Leung, sources say, was the task force’s chief source on prime target Ted Sioeng, a suspected Chinese “agent of influence” whose family and businesses contributed $250,000 to the Democratic Party in 1996 and an additional $100,000 to a California GOP Senate candidate. Leung and Sioeng (who sat next to Al Gore at his Buddhist-temple fund-raiser that year in Los Angeles) were “close friends,” one source says.
Task-force prosecutors hoped to use Leung to lure Sioeng back into the United States in the spring of 1997. But the ruse failed—apparently because Sioeng got suspicious—and the case collapsed. Now FBI officials want to know if Leung sabotaged the probe and was actually protecting Sioeng.

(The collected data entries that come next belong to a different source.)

(** The only metadata file of a directory is found. *)
Lemma find_metadata d0 dir got d n i :
  room_for d0 dir → with_dir d0 dir got d → is_Some (got !! n) → ParseMetadataFileName n = Ok i →
  (∀ n', is_Some (got !! n') → n' ≠ n → ¬ is_ok (ParseMetadataFileName n')) →
  FindMetadataFile dir d = Ok [i].
Proof.
  intros Hroom Hw Hn Hi Hothers. unfold FindMetadataFile, os_ReadDir.
  rewrite decide_True by (apply (wd_dirs _ _ _ _ Hw); by right). f_equal. apply Permutation_singleton_r.
  unfold parsed. rewrite merge_sort_Permutation. fold (parsed false ParseMetadataFileName (entries dir d)).
  apply NoDup_Permutation; [|apply NoDup_singleton|].
  - apply NoDup_omap.
    + intros [n1 b1] [n2 b2] z H1 H2 E1 E2. apply elem_of_entries in H1, H2.
      assert (∀ m c, ((m, c).2 = true ∧ Join dir m ∈ d_dirs d) ∨ ((m, c).2 = false ∧ is_Some (d_files d !! Join dir m)) →
        (if Bool.eqb c false then match ParseMetadataFileName m with Ok i => Some i | Err _ => None end else None) = Some z →
        m = n ∧ c = false) as Hone.
      { intros m c Hm Hz. destruct c; simpl in *; [done|]. destruct Hm as [[? _]|[_ Hm]]; [done|].
        rewrite (wd_in _ _ _ _ Hw) in Hm. split; [|done]. destruct (decide (m = n)); [done|].
        exfalso. apply (Hothers m Hm); [done|]. by destruct (ParseMetadataFileName m). }
      destruct (Hone n1 b1 H1 E1) as [-> ->]. by destruct (Hone n2 b2 H2 E2) as [-> ->].
    + apply NoDup_entries.
  - intros j. rewrite elem_of_parsed, list_elem_of_singleton. split.
    + intros (m & [[? _]|[_ Hm]]%elem_of_entries & Hp); [done|]. rewrite (wd_in _ _ _ _ Hw) in Hm.
      destruct (decide (m = n)) as [->|Hne]; [congruence|]. exfalso. apply (Hothers m Hm Hne). by rewrite Hp.
    + intros ->. exists n. split; [|done]. apply elem_of_entries. right. by rewrite (wd_in _ _ _ _ Hw).
Qed.

(** ** Renaming a directory *)

Section Rename.
Context (src dst : path) (d : Disk).
Context (Ht : tree d) (Hnew : Exist dst d = false).

Lemma moved_inj p q :
  (is_Some (d_files d !! p) ∨ p ∈ d_dirs d) → (is_Some (d_files d !! q) ∨ q ∈ d_dirs d) →
  moved src dst p = moved src dst q → p = q.
Proof using Ht Hnew.
  assert (∀ p r, (is_Some (d_files d !! p) ∨ p ∈ d_dirs d) → p ≠ dst ++ r) as Hno.
  { intros p' r Hp ->. destruct (nothing_under d dst (dst ++ r) Ht Hnew) as [Hf Hd]; [by exists r|].
    rewrite Hf in Hp. by destruct Hp as [[? ?]|?]. }
  intros Hp Hq. unfold moved. case_decide as Ep; case_decide as Eq; intros He; [| | |done].
  - destruct Ep as [rp ->], Eq as [rq ->]. rewrite !drop_app_length in He. by apply app_inv_head in He as ->.
  - by destruct (Hno q (drop (length src) p) Hq).
  - by destruct (Hno p (drop (length src) q) Hp).
Qed.

Lemma moved_lookup p c :
  d_files d !! p = Some c →
  (list_to_map (prod_map (moved src dst) id <$> map_to_list (d_files d)) : gmap path (list byte)) !! moved src dst p = Some c.
Proof using Ht Hnew.
  intros Hp. apply elem_of_list_to_map.
  - rewrite <- list_fmap_compose. apply NoDup_fmap_2_strong; [|apply NoDup_map_to_list].
    intros [p1 c1] [p2 c2] H1%elem_of_map_to_list H2%elem_of_map_to_list He. simpl in He.
    apply moved_inj in He as ->; [congruence|left; by eexists..].
  - apply list_elem_of_fmap. exists (p, c). split; [done|]. by apply elem_of_map_to_list.
Qed.

Lemma moved_lookup_inv q c :
  (list_to_map (prod_map (moved src dst) id <$> map_to_list (d_files d)) : gmap path (list byte)) !! q = Some c →
  ∃ p, q = moved src dst p ∧ d_files d !! p = Some c.
Proof.
  intros Hq%elem_of_list_to_map_2. apply list_elem_of_fmap in Hq as ([p c'] & Heq & Hp%elem_of_map_to_list).
  simplify_eq/=. by exists p.
Qed.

If so, it was only one of many embarrassments flowing from the Leung affair. She is already being touted as the “Mata Hari” of Chinese espionage. A highly compensated FBI “asset” (she was paid $1.7 million for services and expenses since 1983), Leung stands accused of purloining classified documents from the briefcase of her bureau “handler,” ex-L.A. agent J. J. Smith, with whom she was having a long-term affair, and turning them over to the Chinese. Leung was simultaneously having sexual relations with another FBI agent, William Cleveland, who resigned last week as a top security official at Lawrence Livermore Lab-oratories. Sources tell news-week that the FBI first suspected Leung in 1991, when she tipped off her Chinese handler (code-named Mao) to a sensitive FBI “security survey” of U.S. diplomatic missions in China. But Smith vouched for her, and the FBI kept Leung on the payroll. “I’m absolutely astounded they kept her as a source,” says ex-agent I. C. Smith, who headed the 1991 survey. “This strikes me as a monumental management failure.” Lawyers for Smith and Leung say they will contest the charges and argue that her real loyalties were to the United States, not China, making her in effect a triple agent.